UCD School of Agricultural and Food Science, University College Dublin, Dublin, Ireland.
Front Microbiol. 2020 Dec 8;11:606825. doi: 10.3389/fmicb.2020.606825. eCollection 2020.
Our understanding of complex microbial communities, such as those residing in the rumen, has drastically advanced through the use of high throughput sequencing (HTS) technologies. Indeed, with the use of barcoded amplicon sequencing, it is now cost effective and computationally feasible to identify individual rumen microbial genera associated with ruminant livestock nutrition, genetics, performance and greenhouse gas production. However, across all disciplines of microbial ecology, there is currently little reporting of the use of internal controls for validating HTS results. Furthermore, there is little consensus of the most appropriate reference database for analyzing rumen microbiota amplicon sequencing data. Therefore, in this study, a synthetic rumen-specific sequencing standard was used to assess the effects of database choice on results obtained from rumen microbial amplicon sequencing. Four DADA2 reference training sets (RDP, SILVA, GTDB, and RefSeq + RDP) were compared to assess their ability to correctly classify sequences included in the rumen-specific sequencing standard. In addition, two thresholds of phylogenetic bootstrapping, 50 and 80, were applied to investigate the effect of increasing stringency. Sequence classification differences were apparent amongst the databases.
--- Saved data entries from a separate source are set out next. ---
(** The state of the commit, its description and the exit code. *)
Definition finalState (input : Input) (report : BreakingReport) (governance : option GovernanceStatus) : string * string * Z :=
  let compatibility :=
    if (normalizedStatus (br_Status report) =? "breaking")%string
    then (CommitStatusStateFailed, "ProtoRadar found protobuf breaking changes", ExitCodeBreaking)
    else (CommitStatusStateSuccess, "No protobuf breaking changes found", ExitCodePassed) in
  if negb (in_GovernanceEnabled input) then compatibility else
  let status := normalizedGovernance governance in
  if (status =? "approved")%string
  then (CommitStatusStateSuccess, "ProtoRadar breaking changes approved", ExitCodePassed) else
  if (status =? "pending")%string
  then (CommitStatusStateFailed, "ProtoRadar breaking changes require governance approval", ExitCodeBreaking) else
  if (status =? "rejected")%string
  then (CommitStatusStateFailed, "ProtoRadar breaking changes were rejected", ExitCodeBreaking) else
  if (status =? "not_required")%string
  then (CommitStatusStateSuccess, "Governance approval not required", ExitCodePassed) else compatibility.
End Render.

(** ** The run *)

Section Run.
Context `{UC : !Unicode} {W : Type}.
Variable runner : Runner W.

Definition validate (input : Input) : option error :=
  match BreakingClient_CheckBreaking runner with None => Some (EText "gitlab mr runner requires a breaking client") | Some _ =>
  match GitLabClient_ runner with None => Some (EText "gitlab mr runner requires a gitlab client") | Some _ =>
  if blank (in_Module input) then Some (EText "gitlab mr runner requires module") else
  if blank (in_Against input) then Some (EText "gitlab mr runner requires against") else
  if len (in_Artifact input) =? 0 then Some (EText "gitlab mr runner requires artifact") else
  if in_GitLabProjectID input <=? 0 then Some (EText "gitlab mr runner requires gitlab project id") else
  if in_MergeRequestIID input <=? 0 then Some (EText "gitlab mr runner requires merge request iid") else
  if in_StatusEnabled input && blank (in_CommitSHA input)
  then Some (EText "gitlab mr runner requires commit sha when status is enabled") else None
  end end.
(** The rows of a report and its changes, and the event. *)
Definition change_row (rid : BreakingReportID) (c row : BreakingChange) : Prop :=
  uuid_canon (change_ID c) = Some (change_ID row) /\ change_ReportID row = rid
  /\ change_content row = change_content c /\ change_Severity row = change_Severity c
  /\ change_CreatedAt row = change_CreatedAt c.
Definition report_recorded (report : BreakingReport) (changes : list BreakingChange) (d d' : Database) : Prop :=
  exists rid mid vid rows, uuid_canon (report_ID report) = Some rid
    /\ uuid_canon (report_ModuleID report) = Some mid /\ uuid_canon (report_BaseVersionID report) = Some vid
    /\ Forall2 (change_row rid) changes rows
    /\ event_written EventTypeBreakingReportCreated
         (set_changes (fun l => l ++ rows)%list (set_reports (fun l => l ++
            [mkBreakingReport rid mid "" vid "" (report_TargetRef report) (report_Status report)
               (report_ChangeCount report) (report_RawOutput report) (report_HumanSummary report)
               (report_CreatedAt report)])%list d)) d'.

Lemma createChange_Ok reportID rid c w u w' :
  uuid_canon reportID = Some rid -> createChange reportID c w = (Ok u, w') ->
  exists row, change_row rid c row /\ w_tx w' = w_tx w
    /\ w_db w' = set_changes (fun l => l ++ [row])%list (w_db w).
Proof.
  intros Hr H. unfold createChange, insert_change_stmt in H. stmt_inv H. eexists. split; [|by split].
  unfold change_row. cbn. by split_and!.
Qed.

Lemma insert_report_Ok report w u w' :
  map_err mapError (exec (insert_report_stmt report)) w = (Ok u, w') ->
  exists rid mid vid, uuid_canon (report_ID report) = Some rid
    /\ uuid_canon (report_ModuleID report) = Some mid /\ uuid_canon (report_BaseVersionID report) = Some vid
    /\ w_tx w' = w_tx w
    /\ w_db w' = set_reports (fun l => l ++
         [mkBreakingReport rid mid "" vid "" (report_TargetRef report) (report_Status report)
            (report_ChangeCount report) (report_RawOutput report) (report_HumanSummary report)
            (report_CreatedAt report)])%list (w_db w).
Proof. intros H. unfold insert_report_stmt in H. stmt_inv H. do 3 eexists. by split_and!. Qed.

Lemma check_transaction_Ok report changes w u w' :
  w_tx w = true -> check_transaction report changes w = (Ok u, w') ->
  report_recorded report changes (w_db w) (w_db w').
Proof.
  intros Htx H. unfold check_transaction in H. apply bind_Ok in H as (u1 & w1 & H1 & H).
  unfold Report_Create in H1. rewrite WithinTransaction_nested in H1 by done.
  apply bind_Ok in H1 as (u2 & w2 & H2 & H1).
  apply insert_report_Ok in H2 as (rid & mid & vid & Hr & Hm & Hv & T2 & E2).
  apply (forM_rows _ (change_row rid) (fun rows => set_changes (fun l => l ++ rows)%list)) in H1 as (rows & F & T1 & E1).
  - apply write_outbox_event with (eventType := EventTypeBreakingReportCreated) in H as [He _].
    2: { intros rec Hrec. unfold NewBreakingReportCreated in Hrec. by apply event_record_type in Hrec. }
    exists rid, mid, vid, rows. split_and!; [done..|]. by rewrite E1, E2 in He.
  - intros []. unfold set_changes. cbn. by rewrite app_nil_r.
  - intros l r []. unfold set_changes. cbn. by rewrite <- app_assoc.
  - intros c w0 u0 w0'. by apply createChange_Ok.
Qed.

Section Check.
Variable svc : Service.

(** The findings a report keeps: the first ones, up to the configured number. *)
Definition kept_changes (cs : list BreakingChange) : list BreakingChange :=
  let n := BreakingMaxChanges (svc_options svc) in
  if 0 <? n then firstn (Z.to_nat n) cs else cs.

(** What a report says of the module, the version it is compared with and the
    answer of [buf]. *)
Record reports (module : Module_) (baseline : ModuleVersion) (targetRef : string)
    (answer : BufBreakingCheckResult) (report : BreakingReport) (changes : list BreakingChange) : Prop := mkReports {
  rep_module : report_ModuleID report = module_ID module /\ report_ModuleName report = module_Name module;
  rep_base : report_BaseVersionID report = version_ID baseline /\ report_BaseVersion report = version_Version baseline;
  rep_target : report_TargetRef report = targetRef;
  rep_status : check_status answer = Ok (report_Status report);
  rep_count : report_ChangeCount report = llen changes;
  rep_changes : Forall2 (identified (report_ID report) (report_CreatedAt report)) (kept_changes (br_Changes answer)) changes;
  rep_raw : report_RawOutput report = br_RawOutput answer;
  rep_summary : TrimSpace (br_HumanSummary answer) <> "" -> report_HumanSummary report = br_HumanSummary answer }.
For example the classification of differed between all databases, thus highlighting the need for a consistent approach to nomenclature amongst different reference databases. It is hoped the effect of database on taxonomic classification observed in this study, will encourage research groups across various microbial disciplines to develop and routinely use their own microbiome-specific reference standard to validate analysis pipelines and database choice.
我们对复杂微生物群落的理解,例如瘤胃中的微生物群落,通过使用高通量测序(HTS)技术有了极大的进展。事实上,利用条形码扩增子测序,现在识别与反刍家畜营养、遗传学、生产性能和温室气体排放相关的单个瘤胃微生物属在成本上是可行的,在计算上也是可行的。然而,在微生物生态学的所有学科中,目前很少有关于使用内部控制来验证HTS结果的报道。此外,对于分析瘤胃微生物群扩增子测序数据的最合适参考数据库,也几乎没有达成共识。因此,在本研究中,使用了一种合成的瘤胃特异性测序标准来评估数据库选择对瘤胃微生物扩增子测序结果的影响。比较了四个DADA2参考训练集(RDP、SILVA、GTDB和RefSeq + RDP),以评估它们正确分类瘤胃特异性测序标准中包含的序列的能力。此外,应用了两种系统发育自展阈值,即50和80,以研究增加严格性的影响。数据库之间的序列分类差异很明显。例如,所有数据库之间 的分类都不同,从而突出了在不同参考数据库之间采用一致命名方法的必要性。希望本研究中观察到的数据库对分类学分类的影响,将鼓励各个微生物学科的研究小组开发并常规使用他们自己的微生物组特异性参考标准,以验证分析流程和数据库选择。